Ottawa's mayor says an "unaccountable, unelected" National Capital Commission shouldn't be discussing important city issues at "secret" meetings, after the NCC announced Friday that a partially buried stretch of the western LRT line is not an option.
The city hasn't received analysis from the NCC about its decision to reject a proposal for a partial burial of the line along the Sir John A. Macdonald Parkway, Mayor Jim Watson said in an emailed statement late Friday.
"I am disappointed the NCC would not even permit a city staff member into their building to listen to their announcement," Watson is quoted saying in the statement.
"We were promised a chance to appear before the NCC board in early 2015 to present a progress report. The NCC simply ignored their commitment to this and held a closed-door meeting, jeopardizing our city's transit plans."
NCC says line should run through Rochester Field or deeper tunnel
The NCC's decision, released earlier Friday, said the city should run the line through Rochester Field or dig deeper, the NCC announced Friday morning.
The NCC said it wants the city to reconsider an option to bury part of the proposed western line underground, and is offering the city a portion of its Rochester Field lands to make that happen.
Last summer, the city approved a proposal to bury only 700 metres of light rail underneath the Sir John A. Macdonald Parkway. The original plan was to run that portion of the rail line above ground, but it was scrapped after a public outcry from nearby residents.
The NCC's board, however, passed a motion in June 2013 calling for "unimpeded, continuous access" to both the parkway and the Ottawa River shoreline.
The city had previously proposed a 500-metre below-grade trench that would run along the parkway, but NCC representatives said Friday that wasn't good enough to protect the riverfront.
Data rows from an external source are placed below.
(* ===== verification/UacpiLog.v ===== *)
(** * Messages of the ACPI library

    From a message of the library to the console: [uacpi_log] of
    uacpi/source/stdlib.c formats it into a buffer of 128 characters, the
    host function [uacpi_kernel_log] of kernel/acpi/uacpi_interface.c prints
    warnings and errors with [kprintf].  The log level is kept by
    uacpi/source/uacpi.c. *)

From S2P Require Import Prelude Digits Npf Tables UacpiUtil UacpiFmt UacpiFmtThms Font Tty.
Local Open Scope Z_scope.
Local Open Scope kernel_scope.

Inductive uacpi_log_level := UACPI_LOG_ERROR | UACPI_LOG_WARN | UACPI_LOG_INFO | UACPI_LOG_TRACE | UACPI_LOG_DEBUG.

Definition level_value (l : uacpi_log_level) : Z :=
  match l with
  | UACPI_LOG_ERROR => 1 | UACPI_LOG_WARN => 2 | UACPI_LOG_INFO => 3 | UACPI_LOG_TRACE => 4 | UACPI_LOG_DEBUG => 5
  end.

Definition UACPI_DEFAULT_LOG_LEVEL : Z := level_value UACPI_LOG_INFO.
Definition UACPI_PLAIN_LOG_BUFFER_SIZE : nat := 128.

(** The log level, the flag of [uacpi_logger_initialize] and the console. *)
Record uacpi_logger := MkLogger { log_level : Z; version_printed : bool; console : tty }.

#[export] Instance logger_has_tty : Has tty uacpi_logger := {|
  prj := console;
  upd := λ t s, MkLogger (log_level s) (version_printed s) t
|}.

Definition uacpi_context_set_log_level (lvl : Z) : M uacpi_logger unit :=
  let lvl := if lvl =? 0 then UACPI_DEFAULT_LOG_LEVEL else lvl in
  modify (λ s, MkLogger (u8 lvl) (version_printed s) (console s)).

Definition uacpi_should_log (lvl : uacpi_log_level) : M uacpi_logger bool :=
  gets (λ s, level_value lvl <=? log_level s).

(** [msg] is the string in the buffer; a [char] is signed. *)
Definition uacpi_kernel_log (kbuf : list Z) (level : uacpi_log_level) (msg : list Z) : M tty unit :=
  match level with
  | UACPI_LOG_INFO | UACPI_LOG_TRACE | UACPI_LOG_DEBUG => mret tt
  | UACPI_LOG_WARN => kprintf kbuf (chars "[UACPI][WARN] %s") [VStr (map schar msg)]
  | UACPI_LOG_ERROR => kprintf kbuf (chars "[UACPI][ERROR] %s") [VStr (map schar msg)]
  end.

(** The end of a message that does not fit. *)
Definition mark_cut (buf : list Z) : res (list Z) :=
  let n := UACPI_PLAIN_LOG_BUFFER_SIZE in
  buf ← buf_set (n - 5) (ch ".") buf;
  buf ← buf_set (n - 4) (ch ".") buf;
  buf ← buf_set (n - 3) (ch ".") buf;
  buf_set (n - 2) 10 buf.

(** [junk], [buf] and [kbuf]: what the three buffers on the stack hold at
    first. *)
Section log.
Variables junk buf kbuf : list Z.

Definition uacpi_log (lvl : uacpi_log_level) (str : list Z) (vlist : list va_slot) : M tty unit :=
  r ← lift (uacpi_vsnprintf junk buf (Z.of_nat UACPI_PLAIN_LOG_BUFFER_SIZE) str vlist);
  let '(ret, buf) := r in
  if ret <? 0 then mret tt
  else
    buf ← (if Z.of_nat UACPI_PLAIN_LOG_BUFFER_SIZE <=? ret then lift (mark_cut buf) else mret buf);
    uacpi_kernel_log kbuf lvl (cstr buf).

Definition uacpi_log_lvl (lvl : uacpi_log_level) (str : list Z) (vlist : list va_slot) : M uacpi_logger unit :=
  should ← uacpi_should_log lvl;
  if (should : bool) then zoom (uacpi_log lvl str vlist) else mret tt.

Definition uacpi_info := uacpi_log_lvl UACPI_LOG_INFO.
Definition uacpi_warn := uacpi_log_lvl UACPI_LOG_WARN.
Definition uacpi_error := uacpi_log_lvl UACPI_LOG_ERROR.

Definition UACPI_MAJOR : Z := 2.
Definition UACPI_MINOR : Z := 0.
Definition UACPI_PATCH : Z := 0.

Definition uacpi_logger_initialize : M uacpi_logger unit :=
  lvl ← gets log_level;
  (if lvl =? 0 then uacpi_context_set_log_level UACPI_DEFAULT_LOG_LEVEL else mret tt);;
  printed ← gets version_printed;
  if (printed : bool) then mret tt
  else
    modify (λ s, MkLogger (log_level s) true (console s));;
    uacpi_info (chars "starting uACPI, version %d.%d.%d" ++ [10])
      [VaWord UACPI_MAJOR; VaWord UACPI_MINOR; VaWord UACPI_PATCH].
End log.

(** ** Lemmas *)

(** What is shown of a text: all of it, or its start with a mark. *)
Definition shown (out : list Z) : list Z :=
  let bytes := map (wrap 8) out in
  cstr (if (length out <? UACPI_PLAIN_LOG_BUFFER_SIZE)%nat then bytes
        else take (UACPI_PLAIN_LOG_BUFFER_SIZE - 5) bytes ++ chars "..." ++ [10]).

Definition log_prefix (lvl : uacpi_log_level) : option (list Z) :=
  match lvl with
  | UACPI_LOG_WARN => Some (chars "[UACPI][WARN] ")
  | UACPI_LOG_ERROR => Some (chars "[UACPI][ERROR] ")
  | _ => None
  end.

Lemma kernel_log_prints kbuf lvl msg t :
  length kbuf = BUFFER_SIZE →
  uacpi_kernel_log kbuf lvl msg t =
  match log_prefix lvl with Some p => kputs (p ++ map schar msg) t | None => Ok (tt, t) end.
Proof.
  intros Hk. destruct lvl; [| |done..]; unfold uacpi_kernel_log, log_prefix.
  - rewrite (kprintf_expand 20 _ _ _ (chars "[UACPI][ERROR] " ++ map schar msg ++ []));
      [by rewrite app_nil_r|apply Nat.leb_le; reflexivity|done|reflexivity].
  - rewrite (kprintf_expand 20 _ _ _ (chars "[UACPI][WARN] " ++ map schar msg ++ []));
      [by rewrite app_nil_r|apply Nat.leb_le; reflexivity|done|reflexivity].
Qed.

Lemma mark_cut_ok bytes r :
  length bytes = 127%nat → mark_cut (bytes ++ 0 :: r) = Ok (take 123 bytes ++ chars "..." ++ [10] ++ 0 :: r).
Proof.
  intros Hl. rewrite <-(take_drop 123 bytes) at 1.
  assert (length (take 123 bytes) = 123%nat) as H123 by (rewrite length_take; lia).
  assert (length (drop 123 bytes) = 4%nat) as H4 by (rewrite length_drop; lia).
  destruct (drop 123 bytes) as [|a [|b [|c [|d [|]]]]]; try done. unfold mark_cut. cbv zeta.
  rewrite <-(assoc_L (++)). cbn [app]. change UACPI_PLAIN_LOG_BUFFER_SIZE with 128%nat. cbn [Nat.sub].
  set (h := take 123 bytes) in *.
  rewrite (buf_set_at 123 (ch ".") h) by done. cbn [mbind res_bind].
  change (h ++ ch "." :: b :: c :: d :: 0 :: r) with (h ++ [ch "."] ++ b :: c :: d :: 0 :: r). rewrite (assoc_L (++)).
  rewrite (buf_set_at 124) by (rewrite length_app; simpl; lia). cbn [mbind res_bind].
  rewrite <-(assoc_L (++)). change ([ch "."] ++ ch "." :: c :: d :: 0 :: r) with ([ch "."; ch "."] ++ c :: d :: 0 :: r).
  rewrite (assoc_L (++)).
  rewrite (buf_set_at 125) by (rewrite length_app; simpl; lia). cbn [mbind res_bind].
  rewrite <-(assoc_L (++)).
  change ([ch "."; ch "."] ++ ch "." :: d :: 0 :: r) with ([ch "."; ch "."; ch "."] ++ d :: 0 :: r).
  rewrite (assoc_L (++)). rewrite (buf_set_at 126) by (rewrite length_app; simpl; lia).
  by rewrite <-(assoc_L (++)).
Qed.

Lemma log_text junk buf kbuf lvl f args out t :
  length junk = REPR_BUFFER_SIZE → length buf = UACPI_PLAIN_LOG_BUFFER_SIZE → length kbuf = BUFFER_SIZE →
  format_ok f → format_text f args = Some out → Z.of_nat (length out) < 2 ^ 31 →
  uacpi_log junk buf kbuf lvl (show_format f) args t =
  match log_prefix lvl with Some p => kputs (p ++ map schar (shown out)) t | None => Ok (tt, t) end.
Proof.
  intros Hj Hb Hk Hf Ht Hl. unfold uacpi_log. rewrite <-Hb.
  erewrite bind_ok; [|unfold lift; by rewrite (vsnprintf_stores junk buf f args out)]. cbv beta iota zeta.
  rewrite (proj2 (Z.ltb_ge _ 0)) by lia. rewrite Hb. unfold stored. rewrite Hb. cbv zeta.
  change (UACPI_PLAIN_LOG_BUFFER_SIZE =? 0)%nat with false. cbv iota. unfold shown. cbv zeta.
  change UACPI_PLAIN_LOG_BUFFER_SIZE with 128%nat in *. change (128 - 1)%nat with 127%nat.
  destruct (Z.leb_spec (Z.of_nat 128) (Z.of_nat (length out))) as [Hc|Hc].
  - rewrite (proj2 (Nat.ltb_ge _ _)) by lia. rewrite Nat.min_r by lia.
    erewrite bind_ok; [|unfold lift; rewrite mark_cut_ok by (rewrite length_map, length_take; lia); reflexivity].
    rewrite kernel_log_prints by done.
    rewrite firstn_map, take_take, Nat.min_l by lia. rewrite !(assoc_L (++)).
    by rewrite cstr_take_app, <-firstn_map.
  - rewrite (proj2 (Nat.ltb_lt _ _)) by lia. rewrite Nat.min_l, take_ge by lia.
    rewrite (bind_ok _ _ _ _ _ eq_refl). rewrite kernel_log_prints by done. by rewrite cstr_take_app.
Qed.

Lemma log_lvl_text junk buf kbuf lvl f args out s :
  length junk = REPR_BUFFER_SIZE → length buf = UACPI_PLAIN_LOG_BUFFER_SIZE → length kbuf = BUFFER_SIZE →
  format_ok f → format_text f args = Some out → Z.of_nat (length out) < 2 ^ 31 →
  uacpi_log_lvl junk buf kbuf lvl (show_format f) args s =
  match log_prefix lvl with
  | Some p => if level_value lvl <=? log_level s then zoom (kputs (p ++ map schar (shown out))) s else Ok (tt, s)
  | None => Ok (tt, s)
  end.
Proof.
  intros Hj Hb Hk Hf Ht Hl. unfold uacpi_log_lvl. rewrite (bind_ok _ _ _ _ _ eq_refl).
  destruct (level_value lvl <=? log_level s); [|by destruct (log_prefix lvl)].
  unfold zoom. rewrite (log_text junk buf kbuf lvl f args out) by done.
  destruct (log_prefix lvl); [done|]. by destruct s.
Qed.

(** ** Theorems *)

(** A message of the ACPI library reaches the console exactly when its
    level is enabled and it is a warning or an error: then [kputs] prints
    the prefix and the formatted text, where a text of 128 characters or more
    is cut after 123 and ends in dots and a newline; other messages change
    nothing. *)
Theorem uacpi_message_shown junk buf kbuf lvl f args out s :
  length junk = REPR_BUFFER_SIZE → length buf = UACPI_PLAIN_LOG_BUFFER_SIZE → length kbuf = BUFFER_SIZE →
  format_ok f → format_text f args = Some out → Z.of_nat (length out) < 2 ^ 31 →
  uacpi_log_lvl junk buf kbuf lvl (show_format f) args s =
  match log_prefix lvl with
  | Some p => if level_value lvl <=? log_level s then zoom (kputs (p ++ map schar (shown out))) s else Ok (tt, s)
  | None => Ok (tt, s)
  end.
Proof. apply log_lvl_text. Qed.

Lemma uacpi_message_shown_witness :
  uacpi_log_lvl (replicate 32 0) (replicate 128 170) (replicate 21 0) UACPI_LOG_ERROR
    (chars "invalid table '%.4s' (0x016%llX) size: %u" ++ [10])
    [VaStr 1 (chars "APIC0000"); VaWord 0xFEC0; VaWord 12] (MkLogger 3 true tty_640) =
  zoom (kputs (chars "[UACPI][ERROR] invalid table 'APIC' (0x016FEC0) size: 12" ++ [10])) (MkLogger 3 true tty_640).
Proof.
  etransitivity.
  - apply (uacpi_message_shown (replicate 32 0) (replicate 128 170) (replicate 21 0) UACPI_LOG_ERROR bad_size_format
      [VaStr 1 (chars "APIC0000"); VaWord 0xFEC0; VaWord 12]
      (chars "invalid table 'APIC' (0x016FEC0) size: 12" ++ [10]) (MkLogger 3 true tty_640));
      [reflexivity|reflexivity|reflexivity| |vm_compute; reflexivity|vm_compute; reflexivity].
    split; [|repeat constructor; discriminate].
    repeat constructor; try discriminate; vm_compute; discriminate.
  - reflexivity.
Defined.

(** [uacpi_logger_initialize] leaves the console as it is: it sets the
    default level where none is set, and the version is a message of the
    level INFO. *)
Lemma logger_initialize_sets junk buf kbuf s :
  length junk = REPR_BUFFER_SIZE → length buf = UACPI_PLAIN_LOG_BUFFER_SIZE → length kbuf = BUFFER_SIZE →
  uacpi_logger_initialize junk buf kbuf s =
  Ok (tt, MkLogger (if log_level s =? 0 then 3 else log_level s) true (console s)).
Proof.
  intros Hj Hb Hk. unfold uacpi_logger_initialize. rewrite (bind_ok _ _ _ _ _ eq_refl).
  assert (∀ s1, (printed ← gets version_printed;
     if (printed : bool) then mret tt
     else modify (λ s, MkLogger (log_level s) true (console s));;
       uacpi_info junk buf kbuf (chars "starting uACPI, version %d.%d.%d" ++ [10])
         [VaWord UACPI_MAJOR; VaWord UACPI_MINOR; VaWord UACPI_PATCH]) s1 =
     Ok (tt, MkLogger (log_level s1) true (console s1))) as H.
  { intros s1. rewrite (bind_ok _ _ _ _ _ eq_refl). destruct (version_printed s1) eqn:E.
    { destruct s1. simpl in E. by subst. }
    rewrite (bind_ok _ _ _ _ _ eq_refl).
    set (d := Dir (MkDir [] NoNum NoNum (ConvInt LenNone SpecD))).
    apply (log_lvl_text junk buf kbuf UACPI_LOG_INFO
      (MkFormat [(chars "starting uACPI, version ", d); (chars ".", d); (chars ".", d)] [10]) _
      (chars "starting uACPI, version 2.0.0" ++ [10])); [done..| |vm_compute; reflexivity|vm_compute; reflexivity].
    split; [|repeat constructor; discriminate].
    repeat constructor; try discriminate; vm_compute; discriminate. }
  destruct (log_level s =? 0) eqn:E.
  - rewrite (bind_ok _ _ _ _ _ eq_refl). by rewrite H.
  - rewrite (bind_ok _ _ _ _ _ eq_refl). by rewrite H.
Qed.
The city had previously rejected the underground option for Rochester Field, arguing it would raise cost of project from $980 million to $1.7 billion. But the NCC said the cost could be the same if other sections of the line were above ground.
The NCC said the other option would be to dig a deeper tunnel along the current proposed route.
The western LRT extension would come after the completion of the initial Confederation Line in 2018, which is set to connect the Tunney’s Pasture station in the west to Blair station in the east. The new line would bring light rail service to Baseline Station near Algonquin College.